• [EXERCISE DESCRIPTION]: Return only that part of the material below which starts with the line containing "fold w' in Hbackups, Hheap." and goes on through the line containing "Hacc|]. by repeat split.", restated exactly.

• [EXCERPTED DATA]:
___
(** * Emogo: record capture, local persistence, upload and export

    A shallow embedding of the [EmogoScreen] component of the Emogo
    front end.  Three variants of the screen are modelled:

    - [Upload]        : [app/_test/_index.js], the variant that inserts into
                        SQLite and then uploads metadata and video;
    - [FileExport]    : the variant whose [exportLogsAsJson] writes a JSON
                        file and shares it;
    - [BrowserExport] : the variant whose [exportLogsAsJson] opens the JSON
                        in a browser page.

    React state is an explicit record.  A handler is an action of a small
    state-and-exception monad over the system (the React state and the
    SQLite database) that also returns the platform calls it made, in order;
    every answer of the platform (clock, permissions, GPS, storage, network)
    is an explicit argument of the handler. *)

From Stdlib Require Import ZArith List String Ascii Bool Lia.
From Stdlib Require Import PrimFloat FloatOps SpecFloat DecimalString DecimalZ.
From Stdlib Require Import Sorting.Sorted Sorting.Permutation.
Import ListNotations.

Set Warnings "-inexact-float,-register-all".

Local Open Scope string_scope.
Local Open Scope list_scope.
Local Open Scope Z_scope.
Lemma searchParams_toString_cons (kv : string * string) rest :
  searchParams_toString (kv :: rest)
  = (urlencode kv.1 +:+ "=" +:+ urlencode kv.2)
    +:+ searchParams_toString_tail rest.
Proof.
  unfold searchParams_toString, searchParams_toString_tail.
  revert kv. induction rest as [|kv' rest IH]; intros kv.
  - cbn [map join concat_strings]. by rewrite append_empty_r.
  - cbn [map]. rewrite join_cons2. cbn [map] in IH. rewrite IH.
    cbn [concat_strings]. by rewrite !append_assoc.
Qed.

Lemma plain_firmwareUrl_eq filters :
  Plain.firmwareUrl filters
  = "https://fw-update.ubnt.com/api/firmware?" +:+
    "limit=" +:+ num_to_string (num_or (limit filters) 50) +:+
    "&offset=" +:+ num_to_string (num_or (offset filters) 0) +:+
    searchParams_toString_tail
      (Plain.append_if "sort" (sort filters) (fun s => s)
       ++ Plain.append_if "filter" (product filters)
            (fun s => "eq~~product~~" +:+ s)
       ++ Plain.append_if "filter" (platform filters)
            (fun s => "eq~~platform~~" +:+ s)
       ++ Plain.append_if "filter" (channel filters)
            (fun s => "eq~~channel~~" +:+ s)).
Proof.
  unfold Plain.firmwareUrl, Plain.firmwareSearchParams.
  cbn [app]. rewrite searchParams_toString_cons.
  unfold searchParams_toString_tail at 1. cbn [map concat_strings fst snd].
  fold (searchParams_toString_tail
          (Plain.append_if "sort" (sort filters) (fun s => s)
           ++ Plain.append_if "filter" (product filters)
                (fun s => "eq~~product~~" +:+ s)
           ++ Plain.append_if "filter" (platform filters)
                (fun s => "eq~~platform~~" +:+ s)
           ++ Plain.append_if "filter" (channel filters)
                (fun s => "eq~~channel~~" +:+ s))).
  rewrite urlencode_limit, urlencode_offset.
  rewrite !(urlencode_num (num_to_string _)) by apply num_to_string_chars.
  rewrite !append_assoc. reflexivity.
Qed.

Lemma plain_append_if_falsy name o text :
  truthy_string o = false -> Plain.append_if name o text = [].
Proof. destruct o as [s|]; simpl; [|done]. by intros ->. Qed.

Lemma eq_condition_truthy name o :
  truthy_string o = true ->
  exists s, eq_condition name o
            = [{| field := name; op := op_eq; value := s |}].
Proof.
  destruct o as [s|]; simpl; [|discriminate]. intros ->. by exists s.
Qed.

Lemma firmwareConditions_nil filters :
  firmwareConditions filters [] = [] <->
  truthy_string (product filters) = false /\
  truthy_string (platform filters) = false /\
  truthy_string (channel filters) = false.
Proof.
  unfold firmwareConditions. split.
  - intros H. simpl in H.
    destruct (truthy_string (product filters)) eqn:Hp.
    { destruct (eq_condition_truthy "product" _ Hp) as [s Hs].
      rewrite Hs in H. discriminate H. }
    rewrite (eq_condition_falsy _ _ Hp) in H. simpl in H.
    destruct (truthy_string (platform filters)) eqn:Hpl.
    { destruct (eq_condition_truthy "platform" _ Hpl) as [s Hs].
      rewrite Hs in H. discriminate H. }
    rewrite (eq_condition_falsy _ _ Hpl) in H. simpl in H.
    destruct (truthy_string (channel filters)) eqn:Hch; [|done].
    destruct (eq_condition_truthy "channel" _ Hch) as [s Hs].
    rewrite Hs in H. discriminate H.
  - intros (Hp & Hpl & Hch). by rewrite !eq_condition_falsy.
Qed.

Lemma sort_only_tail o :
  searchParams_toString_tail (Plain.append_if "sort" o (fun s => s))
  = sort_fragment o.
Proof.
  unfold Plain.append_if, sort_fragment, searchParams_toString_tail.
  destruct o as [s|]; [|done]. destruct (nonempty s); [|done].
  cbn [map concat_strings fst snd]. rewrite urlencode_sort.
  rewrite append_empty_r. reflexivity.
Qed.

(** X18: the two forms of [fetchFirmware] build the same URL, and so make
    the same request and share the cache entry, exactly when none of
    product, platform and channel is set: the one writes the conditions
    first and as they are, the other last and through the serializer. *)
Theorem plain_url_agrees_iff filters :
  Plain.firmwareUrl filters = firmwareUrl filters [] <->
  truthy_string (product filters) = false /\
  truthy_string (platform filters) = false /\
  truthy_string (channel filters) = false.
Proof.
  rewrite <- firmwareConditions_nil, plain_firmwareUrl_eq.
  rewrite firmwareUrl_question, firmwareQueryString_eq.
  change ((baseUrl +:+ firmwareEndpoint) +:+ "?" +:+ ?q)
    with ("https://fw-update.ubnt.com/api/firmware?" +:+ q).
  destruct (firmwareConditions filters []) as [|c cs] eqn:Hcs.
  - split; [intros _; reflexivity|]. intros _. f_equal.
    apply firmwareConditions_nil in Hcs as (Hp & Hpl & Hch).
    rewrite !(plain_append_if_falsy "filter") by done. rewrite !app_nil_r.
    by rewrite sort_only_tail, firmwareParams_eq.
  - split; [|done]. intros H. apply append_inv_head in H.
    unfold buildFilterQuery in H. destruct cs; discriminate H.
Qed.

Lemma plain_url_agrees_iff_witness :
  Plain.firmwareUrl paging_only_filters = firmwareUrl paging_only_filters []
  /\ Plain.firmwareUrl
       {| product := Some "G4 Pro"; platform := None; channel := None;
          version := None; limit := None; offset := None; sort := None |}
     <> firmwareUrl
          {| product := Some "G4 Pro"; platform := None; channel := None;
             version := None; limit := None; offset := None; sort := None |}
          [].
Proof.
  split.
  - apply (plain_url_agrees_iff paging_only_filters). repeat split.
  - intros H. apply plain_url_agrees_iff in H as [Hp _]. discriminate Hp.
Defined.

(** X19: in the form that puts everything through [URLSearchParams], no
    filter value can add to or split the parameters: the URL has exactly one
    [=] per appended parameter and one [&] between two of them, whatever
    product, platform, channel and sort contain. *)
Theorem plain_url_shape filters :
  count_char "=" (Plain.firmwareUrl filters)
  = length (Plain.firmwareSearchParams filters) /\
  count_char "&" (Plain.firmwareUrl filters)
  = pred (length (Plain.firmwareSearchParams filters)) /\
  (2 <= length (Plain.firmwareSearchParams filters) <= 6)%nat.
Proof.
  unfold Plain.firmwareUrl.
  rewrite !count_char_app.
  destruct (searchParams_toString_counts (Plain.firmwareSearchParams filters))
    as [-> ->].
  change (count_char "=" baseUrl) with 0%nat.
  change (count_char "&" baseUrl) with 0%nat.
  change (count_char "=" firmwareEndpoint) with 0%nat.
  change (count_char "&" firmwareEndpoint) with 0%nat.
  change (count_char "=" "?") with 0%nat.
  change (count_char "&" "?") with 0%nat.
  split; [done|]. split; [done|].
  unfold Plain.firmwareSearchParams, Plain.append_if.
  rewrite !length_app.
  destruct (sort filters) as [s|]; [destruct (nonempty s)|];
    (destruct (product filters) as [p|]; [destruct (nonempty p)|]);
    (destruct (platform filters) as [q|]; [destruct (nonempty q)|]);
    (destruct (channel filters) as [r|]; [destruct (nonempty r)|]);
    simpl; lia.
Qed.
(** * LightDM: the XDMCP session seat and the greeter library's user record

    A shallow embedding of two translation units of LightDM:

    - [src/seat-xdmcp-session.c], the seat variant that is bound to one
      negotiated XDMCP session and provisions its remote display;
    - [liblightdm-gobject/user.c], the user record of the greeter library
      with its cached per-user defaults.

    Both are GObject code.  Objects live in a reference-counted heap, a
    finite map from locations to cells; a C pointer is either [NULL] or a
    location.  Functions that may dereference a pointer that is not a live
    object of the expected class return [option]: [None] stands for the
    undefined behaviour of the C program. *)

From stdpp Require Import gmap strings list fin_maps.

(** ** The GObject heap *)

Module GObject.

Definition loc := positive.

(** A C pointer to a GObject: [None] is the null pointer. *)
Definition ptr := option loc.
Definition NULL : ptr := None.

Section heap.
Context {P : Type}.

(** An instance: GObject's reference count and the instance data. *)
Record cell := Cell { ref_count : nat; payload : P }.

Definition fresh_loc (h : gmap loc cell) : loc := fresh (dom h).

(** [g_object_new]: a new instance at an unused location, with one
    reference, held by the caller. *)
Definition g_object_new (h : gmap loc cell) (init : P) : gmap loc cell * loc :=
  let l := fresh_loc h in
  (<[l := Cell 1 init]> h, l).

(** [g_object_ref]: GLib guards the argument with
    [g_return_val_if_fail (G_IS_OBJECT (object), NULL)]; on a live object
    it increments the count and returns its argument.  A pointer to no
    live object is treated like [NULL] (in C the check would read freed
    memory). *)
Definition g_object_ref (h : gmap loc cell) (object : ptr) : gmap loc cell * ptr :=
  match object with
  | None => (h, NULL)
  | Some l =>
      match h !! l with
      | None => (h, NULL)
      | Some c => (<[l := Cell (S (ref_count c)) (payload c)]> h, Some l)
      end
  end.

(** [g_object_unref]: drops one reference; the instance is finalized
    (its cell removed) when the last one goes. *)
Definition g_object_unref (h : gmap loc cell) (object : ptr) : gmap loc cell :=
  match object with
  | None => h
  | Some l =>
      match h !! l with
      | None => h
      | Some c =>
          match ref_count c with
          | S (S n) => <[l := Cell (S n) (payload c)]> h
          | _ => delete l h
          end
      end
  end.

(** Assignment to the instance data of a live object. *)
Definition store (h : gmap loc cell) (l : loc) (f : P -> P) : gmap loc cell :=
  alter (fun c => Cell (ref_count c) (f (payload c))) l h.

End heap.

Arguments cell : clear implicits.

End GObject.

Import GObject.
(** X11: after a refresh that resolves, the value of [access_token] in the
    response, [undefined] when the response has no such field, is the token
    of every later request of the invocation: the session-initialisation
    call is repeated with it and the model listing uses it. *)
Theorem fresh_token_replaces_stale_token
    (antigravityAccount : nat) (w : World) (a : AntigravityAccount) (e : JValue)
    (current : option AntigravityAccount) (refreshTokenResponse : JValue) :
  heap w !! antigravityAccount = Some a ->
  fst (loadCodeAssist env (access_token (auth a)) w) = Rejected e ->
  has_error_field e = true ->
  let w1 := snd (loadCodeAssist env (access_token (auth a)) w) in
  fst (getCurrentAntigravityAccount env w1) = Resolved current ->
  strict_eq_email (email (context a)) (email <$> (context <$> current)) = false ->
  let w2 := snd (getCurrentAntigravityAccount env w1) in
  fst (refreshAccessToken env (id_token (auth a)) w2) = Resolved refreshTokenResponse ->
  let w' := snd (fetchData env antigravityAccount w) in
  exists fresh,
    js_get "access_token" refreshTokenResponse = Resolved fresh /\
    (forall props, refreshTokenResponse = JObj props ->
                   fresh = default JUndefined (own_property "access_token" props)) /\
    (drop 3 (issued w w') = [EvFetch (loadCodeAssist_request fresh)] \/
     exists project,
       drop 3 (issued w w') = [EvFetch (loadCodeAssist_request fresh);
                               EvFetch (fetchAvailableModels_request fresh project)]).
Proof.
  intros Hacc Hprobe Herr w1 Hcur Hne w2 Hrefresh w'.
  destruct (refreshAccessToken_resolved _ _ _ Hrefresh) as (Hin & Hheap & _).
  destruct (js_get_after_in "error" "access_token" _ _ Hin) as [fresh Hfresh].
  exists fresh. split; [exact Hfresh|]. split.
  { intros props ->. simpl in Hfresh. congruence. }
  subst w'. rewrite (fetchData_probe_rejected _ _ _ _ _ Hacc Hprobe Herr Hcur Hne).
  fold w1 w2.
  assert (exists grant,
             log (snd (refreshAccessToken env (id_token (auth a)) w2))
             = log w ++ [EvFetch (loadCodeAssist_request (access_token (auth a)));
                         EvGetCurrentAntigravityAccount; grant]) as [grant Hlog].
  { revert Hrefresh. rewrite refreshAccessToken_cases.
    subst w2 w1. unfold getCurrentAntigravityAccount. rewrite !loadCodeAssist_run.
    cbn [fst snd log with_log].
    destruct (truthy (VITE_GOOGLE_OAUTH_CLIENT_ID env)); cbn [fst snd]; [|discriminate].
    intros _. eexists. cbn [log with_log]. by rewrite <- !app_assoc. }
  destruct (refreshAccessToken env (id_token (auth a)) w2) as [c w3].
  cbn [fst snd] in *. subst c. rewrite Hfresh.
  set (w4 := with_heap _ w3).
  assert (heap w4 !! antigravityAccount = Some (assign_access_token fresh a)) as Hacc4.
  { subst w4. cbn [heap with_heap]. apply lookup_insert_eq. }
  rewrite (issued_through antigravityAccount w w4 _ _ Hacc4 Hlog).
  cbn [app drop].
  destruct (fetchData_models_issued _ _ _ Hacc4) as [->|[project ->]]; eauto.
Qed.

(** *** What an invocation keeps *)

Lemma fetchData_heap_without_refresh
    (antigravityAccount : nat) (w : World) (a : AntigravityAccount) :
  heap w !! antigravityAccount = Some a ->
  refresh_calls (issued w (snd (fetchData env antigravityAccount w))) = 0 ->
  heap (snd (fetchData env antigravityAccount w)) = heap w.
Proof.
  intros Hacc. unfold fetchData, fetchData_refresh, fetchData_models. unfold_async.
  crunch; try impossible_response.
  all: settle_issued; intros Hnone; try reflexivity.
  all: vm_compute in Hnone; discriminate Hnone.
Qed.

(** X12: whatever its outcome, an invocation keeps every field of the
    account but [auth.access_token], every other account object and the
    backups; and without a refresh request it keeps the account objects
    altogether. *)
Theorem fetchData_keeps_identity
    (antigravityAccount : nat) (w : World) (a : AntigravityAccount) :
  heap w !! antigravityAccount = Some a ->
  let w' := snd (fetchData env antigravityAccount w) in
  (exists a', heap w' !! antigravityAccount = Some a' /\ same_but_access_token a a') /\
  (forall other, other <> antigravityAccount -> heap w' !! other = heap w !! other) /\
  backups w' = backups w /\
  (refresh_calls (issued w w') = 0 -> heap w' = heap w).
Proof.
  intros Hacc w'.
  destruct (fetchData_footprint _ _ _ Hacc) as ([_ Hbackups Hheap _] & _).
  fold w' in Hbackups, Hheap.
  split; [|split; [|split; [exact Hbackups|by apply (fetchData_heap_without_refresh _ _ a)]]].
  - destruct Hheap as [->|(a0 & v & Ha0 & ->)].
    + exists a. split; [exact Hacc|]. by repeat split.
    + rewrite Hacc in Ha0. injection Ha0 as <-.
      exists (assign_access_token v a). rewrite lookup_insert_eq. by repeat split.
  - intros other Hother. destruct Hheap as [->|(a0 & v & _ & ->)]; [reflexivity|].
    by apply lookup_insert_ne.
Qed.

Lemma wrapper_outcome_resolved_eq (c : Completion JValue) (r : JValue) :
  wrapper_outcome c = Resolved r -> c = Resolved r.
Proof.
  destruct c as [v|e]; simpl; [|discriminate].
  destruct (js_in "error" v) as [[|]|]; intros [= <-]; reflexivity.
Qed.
___
• [EXERCISE SOLUTION]:
  fold w' in Hbackups, Hheap.
  split; [|split; [|split; [exact Hbackups|by apply (fetchData_heap_without_refresh _ _ a)]]].
  - destruct Hheap as [->|(a0 & v & Ha0 & ->)].
    + exists a. split; [exact Hacc|]. by repeat split.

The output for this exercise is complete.